Dust to Dust
As the officials of Jordan College gather around the table in the conference room, Lord Asriel explains to them that they are about see something extraordinary. He shows them a picture of a man and his daemon (soul/conscience). Mysterious elements are flowing like golden flakes from out of the daemon into the man and into the sky. As these elements flow into the northern lights of the sky, a city in a parallel universe can be seen in the distance. The scholars seem confused and awed.
“That,” Lord Asriel tells them, “is Dust.”
From everything that I have studied about the novels, Dust is seen by the Magisterium as the elements of Original Sin. Dust is believed to be dangerous and is to never be spoken of. The Magisterium is seen as wanting to destroy it or suppress it from the people. Dust is what links humans with their daemons and what links us all to the universe and beyond.
However, in the film I was lead to believe that Dust was something good. It was seen as the life force in all living creatures. I never understood exactly why the Magisterium feared it. Lord Ariel seem to be exploring matters of faith and mystery and yet the Magisterium was asking people to give up their faith, to quit acting like children and grow up.
In this way, the Magisterium reminded me of the scholars behind the new atheist movement. Men like Richard Dawkins, Christopher Hitchens, and Sam Harris who discourage and deride any and every exploration of faith. They accuse people of faith of chasing after flights of fancy with little regard to reason.
Dust was portrayed in the film as the unknown, as a mystery beyond human understanding. It seemed that if life flowed from this ethereal spirit and that the Magisterium was seeking to cut this life away from the people. The Magisterium offered a life of security and control free from the mysterious Dust. Lord Asriel was seen as a fool who traded security for the unknown.
The Bible speaks of a spirit that brings us life and that connects us with a world beyond our own.
1Corinthians 2:10-15
“The Spirit searches all things, even the deep things of God. For who knows a person’s thoughts except that person’s own spirit within? In the same way no one knows the thoughts of God except the Spirit of God. We have not received the spirit of the world but the Spirit who is from God, that we may understand what God has freely given us. This is what we speak, not in words taught us by human wisdom but in words taught by the Spirit, explaining spiritual realities with Spirit–taught words. The person without the Spirit does not accept the things that come from the Spirit of God but considers them foolishness, and cannot understand them because they are discerned only through the Spirit. The person with the Spirit makes judgments about all things, but such a person is not subject to merely human judgments,”2Corinthians 3:6
“He has made us competent as ministers of a new covenant—not of the letter but of the Spirit; for the letter kills, but the Spirit gives life.”Galatians 4:4-7
“But when the set time had fully come, God sent his Son, born of a woman, born under the law, to redeem those under the law, that we might receive adoption to sonship.Because you are his sons, God sent the Spirit of his Son into our hearts, the Spirit who calls out, “Abba, Father.” So you are no longer slaves, but God’s children; and since you are his children, he has made you also heirs.”1John 4:13
“This is how we know that we live in him and he in us: He has given us of his Spirit.”

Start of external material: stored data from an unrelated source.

(* ===== verification/AllBands.v ===== *)
(** * All bands of a frame (celt/bands.c, quant_all_bands)

    The loop over the bands: how many bits a band gets from its allocation and
    what the previous ones have left, where a band without pulses is copied
    from, the switch from dual to intensity stereo, and the encoder's choice
    between two roundings of the angle. *)

From S2P Require Import Prelude RangeCoder EntropyInterface EntropySeq EntCode CwrsTable Cwrs FixedPoint MathOps Vq CeltMode QuantBands BandOps Theta Bands.

(** The arguments that both sides have. *)
Record bands_in := {
  in_m : CELTMode;
  in_start : Z;
  in_end : Z;
  in_LM : nat;
  in_pulses : list Z;
  in_shortBlocks : bool;
  in_spread : Z;
  in_intensity : Z;
  in_tf_res : list Z;
  in_total_bits : Z;
  in_codedBands : Z;
  in_disable_inv : bool
}.

(** The local state of the loop.  [norm] and [norm2] are lists of what has been
    written, from the start of the arrays; likewise [collapse_masks], with
    the masks of the first and of the last channel of the bands from [start]
    on.  [st_X] and [st_Y] are the coefficients of those bands afterwards. *)
Record bands_st := {
  st_balance : Z;
  st_dual_stereo : bool;
  st_norm : list Z;
  st_norm2 : list Z;
  st_lowband_offset : Z;
  st_update_lowband : bool;
  st_avoid_split_noise : bool;
  st_seed : Z;
  st_xmask : list Z;
  st_ymask : list Z;
  st_X : list Z;
  st_Y : list Z
}.

Section Loop.
Context (f : bands_in).

Definition M : Z := Z.shiftl 1 (Z.of_nat f.(in_LM)).
Definition blocks : Z := if f.(in_shortBlocks) then M else 1.
Definition eband (i : Z) : Z := M * f.(in_m).(eBands).[i].
Definition band_N (i : Z) : Z := eband (i + 1) - eband i.
Definition norm_offset : Z := eband f.(in_start).
Definition last_band (i : Z) : bool := i =? f.(in_end) - 1.

(** [b], from the balance and the bits that remain. *)
Definition band_bits (i balance remaining_bits : Z) : Z :=
  if i <=? f.(in_codedBands) - 1 then
    let curr_balance := celt_sudiv balance (Z.min 3 (f.(in_codedBands) - i)) in
    Z.max 0 (Z.min 16383 (Z.min (remaining_bits + 1) (f.(in_pulses).[i] + curr_balance)))
  else 0.

(** Duplicate enough of the first band to be able to fold the second one. *)
Definition special_hybrid_folding (norm : list Z) : list Z :=
  let n1 := band_N f.(in_start) in
  let n2 := band_N (f.(in_start) + 1) in
  splice norm n1 (slice norm (2 * n1 - n2) (n2 - n1)).

(** The position to fold from: the arrays, and [lowband_offset], at band [i]. *)
Definition folding_position (resynth : bool) (i lowband_offset : Z) (update_lowband : bool) : Z :=
  if resynth && ((eband i - band_N i >=? eband f.(in_start)) || (i =? f.(in_start) + 1))
     && (update_lowband || (lowband_offset =? 0))
  then i else lowband_offset.

(** [effective_lowband], never repeating content within a band *)
Definition effective_lowband (i lowband_offset : Z) : Z :=
  Z.max 0 (eband lowband_offset - norm_offset - band_N i).

(** The bands that band [i] is folded from. *)
Definition fold_bands (i lowband_offset : Z) : Z * Z :=
  let eff := effective_lowband i lowband_offset in
  (while_fuel (Z.to_nat lowband_offset) (fun k => eband k >? eff + norm_offset) (fun k => k - 1) (lowband_offset - 1),
   while_fuel (Z.to_nat i) (fun k => (k <? i) && (eband k <? eff + norm_offset + band_N i)) (fun k => k + 1)
     lowband_offset).

(** [do cm |= collapse_masks[fold_i]; while (++fold_i<fold_end);] *)
Definition fold_mask (masks : list Z) (fold_start fold_end : Z) : Z :=
  for_upto (Z.max 1 (fold_end - fold_start))
    (fun cm k => Z.lor cm masks.[fold_start + k - f.(in_start)]) 0.

(** [effective_lowband], or [None] for -1, and the masks of the bands folded from. *)
Definition fold_region (st : bands_st) (i lowband_offset tf_change : Z) : option Z * Z * Z :=
  if negb (lowband_offset =? 0)
     && (negb (f.(in_spread) =? SPREAD_AGGRESSIVE) || (blocks >? 1) || (tf_change <? 0)) then
    let '(fold_start, fold_end) := fold_bands i lowband_offset in
    (Some (effective_lowband i lowband_offset),
     fold_mask st.(st_xmask) fold_start fold_end, fold_mask st.(st_ymask) fold_start fold_end)
  else (None, Z.shiftl 1 blocks - 1, Z.shiftl 1 blocks - 1).

(** [norm+effective_lowband] *)
Definition lowband_of (norm : list Z) (eff : option Z) (N : Z) : option (list Z) :=
  option_map (fun e => slice norm e N) eff.

(** [lowband_out]: not for the last band. *)
Definition store_norm (norm : list Z) (i : Z) (out : list Z) : list Z :=
  if last_band i then norm else splice norm (eband i - norm_offset) out.

(** Switch off dual stereo to do intensity. *)
Definition merge_norms (norm norm2 : list Z) (i : Z) : list Z :=
  let n := Z.to_nat (eband i - norm_offset) in
  splice norm 0 (map2 (fun x y => i16 (HALF32 (x + y))) (take n norm) (take n norm2)).

(** What a round does before it codes: [lowband_offset], [effective_lowband], the masks [x_cm] and [y_cm],
    [dual_stereo], [norm] and [norm2]. *)
Definition band_prep (resynth : bool) (i : Z) (st : bands_st) : Z * option Z * Z * Z * bool * list Z * list Z :=
  let lowband_offset := folding_position resynth i st.(st_lowband_offset) st.(st_update_lowband) in
  let '(norm, norm2) :=
    if i =? f.(in_start) + 1 then
      (special_hybrid_folding st.(st_norm),
       if st.(st_dual_stereo) then special_hybrid_folding st.(st_norm2) else st.(st_norm2))
    else (st.(st_norm), st.(st_norm2)) in
  let '(eff, x_cm, y_cm) := fold_region st i lowband_offset f.(in_tf_res).[i] in
  let '(dual_stereo, norm) :=
    if st.(st_dual_stereo) && (i =? f.(in_intensity))
    then (false, if resynth then merge_norms norm norm2 i else norm)
    else (st.(st_dual_stereo), norm) in
  (lowband_offset, eff, x_cm, y_cm, dual_stereo, norm, norm2).

Section Coder.
Context `{SignalAnalysis} {S : Type} (p : band_port S).
(** The encoder's further arguments. *)
Context (theta_rdo RESYNTH : bool) (bandE_ : list Z).

(** [resynth = !encode || theta_rdo], or 1 in a build with RESYNTH. *)
Definition resynth_ : bool := negb (bp_encode p) || theta_rdo || RESYNTH.

Definition ctx_of (i theta_round : Z) (avoid : bool) : band_ctx := {|
  resynth := resynth_; bc_m := f.(in_m); bc_i := i; bc_intensity := f.(in_intensity); spread := f.(in_spread);
  tf_change := f.(in_tf_res).[i]; bandE := bandE_; theta_round := theta_round;
  disable_inv := f.(in_disable_inv); avoid_split_noise := avoid |}.

(** The distortion that the encoder compares. *)
Definition rdo_dist (w : Z * Z) (X Y : list Z) (r : band) : Z :=
  i32 (MULT16_32_Q15 w.1 (celt_inner_prod X r.(b_X)) + MULT16_32_Q15 w.2 (celt_inner_prod Y r.(b_Y))).

(** [if (theta_rdo && i < intensity)]: code the band with the angle rounded down and then up, from
    the same state of the coder, and keep the better one.  [norm] is what the first try has left. *)
Definition quant_band_rdo (i : Z) (avoid : bool) (X Y : list Z) (b : Z) (eff : option Z) (norm : list Z) (cm rem seed : Z)
    : S -> (band * list Z) * S :=
  fun s =>
    let N := band_N i in
    let w := compute_channel_weights bandE_.[i] bandE_.[i + f.(in_m).(nbEBands)] in
    let try round norm :=
      quant_band_stereo p (ctx_of i round avoid) f.(in_LM) X Y N b blocks (lowband_of norm eff N) cm rem seed s in
    let '(r0, s0) := try (-1) norm in
    let norm := store_norm norm i r0.(b_out) in
    let norm := if i =? f.(in_start) + 1 then special_hybrid_folding norm else norm in
    let '(r1, s1) := try 1 norm in
    let norm := store_norm norm i r1.(b_out) in
    if rdo_dist w X Y r0 >=? rdo_dist w X Y r1 then ((r0, store_norm norm i r0.(b_out)), s0)
    else ((r1, norm), s1).

(** The band as one or two channels: the masks, the coefficients, [norm], [norm2] and [seed]. *)
Definition code_band (i : Z) (dual_stereo avoid : bool) (X : list Z) (Y : option (list Z)) (b : Z) (eff : option Z)
    (norm norm2 : list Z) (x_cm y_cm rem seed : Z)
    : S -> (Z * Z * list Z * list Z * list Z * list Z * Z) * S :=
  let N := band_N i in
  let c := ctx_of i 0 avoid in
  match Y with
  | Some Y =>
      if dual_stereo then
        rx <~ quant_band p c f.(in_LM) X N (Z.quot b 2) blocks (lowband_of norm eff N) Q15ONE x_cm rem seed;
        ry <~ quant_band p c f.(in_LM) Y N (Z.quot b 2) blocks (lowband_of norm2 eff N) Q15ONE y_cm
                rx.(b_rem) rx.(b_seed);
        dec_ret (rx.(b_cm), ry.(b_cm), rx.(b_X), ry.(b_X), store_norm norm i rx.(b_out),
                 store_norm norm2 i ry.(b_out), ry.(b_seed))
      else
        '(r, norm) <~ (if theta_rdo && (i <? f.(in_intensity)) then
                         quant_band_rdo i avoid X Y b eff norm (Z.lor x_cm y_cm) rem seed
                       else
                         r <~ quant_band_stereo p c f.(in_LM) X Y N b blocks (lowband_of norm eff N)
                                (Z.lor x_cm y_cm) rem seed;
                         dec_ret (r, store_norm norm i r.(b_out)));
        dec_ret (r.(b_cm), r.(b_cm), r.(b_X), r.(b_Y), norm, norm2, r.(b_seed))
  | None =>
      r <~ quant_band p c f.(in_LM) X N b blocks (lowband_of norm eff N) Q15ONE (Z.lor x_cm y_cm) rem seed;
      dec_ret (r.(b_cm), r.(b_cm), r.(b_X), [], store_norm norm i r.(b_out), norm2, r.(b_seed))
  end.

(** One round of the loop.  The mode is the standard one, whose [effEBands] is 21, all its bands, and [end] is at most 21:
    [i >= m->effEBands] does not occur, and [X] and [Y] are always the band of the spectrum. *)
Definition band_step (X_ : list Z) (Y_ : option (list Z)) (i : Z) (st : bands_st) : S -> bands_st * S :=
  let N := band_N i in
  let X := slice X_ (eband i) N in
  let Y := option_map (fun Y_ => slice Y_ (eband i) N) Y_ in
  tell <~ read (bp_tell_frac p);
  let balance := if negb (i =? f.(in_start)) then st.(st_balance) - tell else st.(st_balance) in
  let remaining_bits := f.(in_total_bits) - tell - 1 in
  let b := band_bits i balance remaining_bits in
  let '(lowband_offset, eff, x_cm, y_cm, dual_stereo, norm, norm2) := band_prep resynth_ i st in
  '(x_cm, y_cm, X, Y, norm, norm2, seed) <~
    code_band i dual_stereo st.(st_avoid_split_noise) X Y b eff norm norm2 x_cm y_cm remaining_bits st.(st_seed);
  dec_ret {| st_balance := balance + (f.(in_pulses).[i] + tell); st_dual_stereo := dual_stereo;
             st_norm := norm; st_norm2 := norm2; st_lowband_offset := lowband_offset;
             st_update_lowband := b >? Z.shiftl N BITRES; st_avoid_split_noise := false; st_seed := seed;
             st_xmask := st.(st_xmask) ++ [u8 x_cm]; st_ymask := st.(st_ymask) ++ [u8 y_cm];
             st_X := st.(st_X) ++ X; st_Y := st.(st_Y) ++ Y |}.

Fixpoint bands_loop (n : nat) (X_ : list Z) (Y_ : option (list Z)) (i : Z) (st : bands_st) : S -> bands_st * S :=
  match n with
  | O => dec_ret st
  | Datatypes.S n => st <~ band_step X_ Y_ i st; bands_loop n X_ Y_ (i + 1) st
  end.

End Coder.

(** The encoder tries both roundings of the angle at high complexity. *)
Definition theta_rdo_ (encode dual_stereo : bool) (complexity : Z) (Y_ : option (list Z)) : bool :=
  encode && match Y_ with Some _ => true | None => false end && negb dual_stereo && (complexity >=? 8).

Definition quant_all_bands `{SignalAnalysis} {S : Type} (p : band_port S) (RESYNTH : bool) (bandE_ : list Z)
    (complexity : Z) (dual_stereo : bool) (balance seed : Z) (X_ : list Z) (Y_ : option (list Z)) : S -> bands_st * S :=
  let theta_rdo := theta_rdo_ (bp_encode p) dual_stereo complexity Y_ in
  bands_loop p theta_rdo RESYNTH bandE_ (Z.to_nat (f.(in_end) - f.(in_start))) X_ Y_ f.(in_start)
    {| st_balance := balance; st_dual_stereo := dual_stereo; st_norm := []; st_norm2 := [];
       st_lowband_offset := 0; st_update_lowband := true; st_avoid_split_noise := blocks >? 1;
       st_seed := seed; st_xmask := []; st_ymask := []; st_X := []; st_Y := [] |}.
End Loop.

The Spirit is something that is promised to every person who seeks to follow Jesus. It speaks to the mysteries of the created world and guides us into the way of life. There are people that want to cut us away from these mysteries. They seek to make us grow up and to forget about the foolish things of our childhood. They seek to snuff out the “irrational, the unknown, and the religious.” These people however have nothing to do with true Christianity or with Jesus. Jesus offers us a life full of the Spirit, of wonder, of mystery.
I’m chasing the mystery.
Psalms 139:1-18
“You have searched me, LORD, and you know me. You know when I sit and when I rise; you perceive my thoughts from afar. You discern my going out and my lying down; you are familiar with all my ways. Before a word is on my tongue you, LORD, know it completely. You hem me in behind and before, and you lay your hand upon me. Such knowledge is too wonderful for me, too lofty for me to attain. Where can I go from your Spirit? Where can I flee from your presence? If I go up to the heavens, you are there; if I make my bed in the depths, you are there. If I rise on the wings of the dawn, if I settle on the far side of the sea, even there your hand will guide me, your right hand will hold me fast. If I say, “Surely the darkness will hide me and the light become night around me,” even the darkness will not be dark to you; the night will shine like the day, for darkness is as light to you.For you created my inmost being; you knit me together in my mother’s womb. I praise you because I am fearfully and wonderfully made; your works are wonderful, I know that full well. My frame was not hidden from you when I was made in the secret place. When I was woven together in the depths of the earth, your eyes saw my unformed body. All the days ordained for me were written in your book before one of them came to be. How precious to me are your thoughts, God! How vast is the sum of them! Were I to count them, they would outnumber the grains of sand— when I awake, I am still with you.”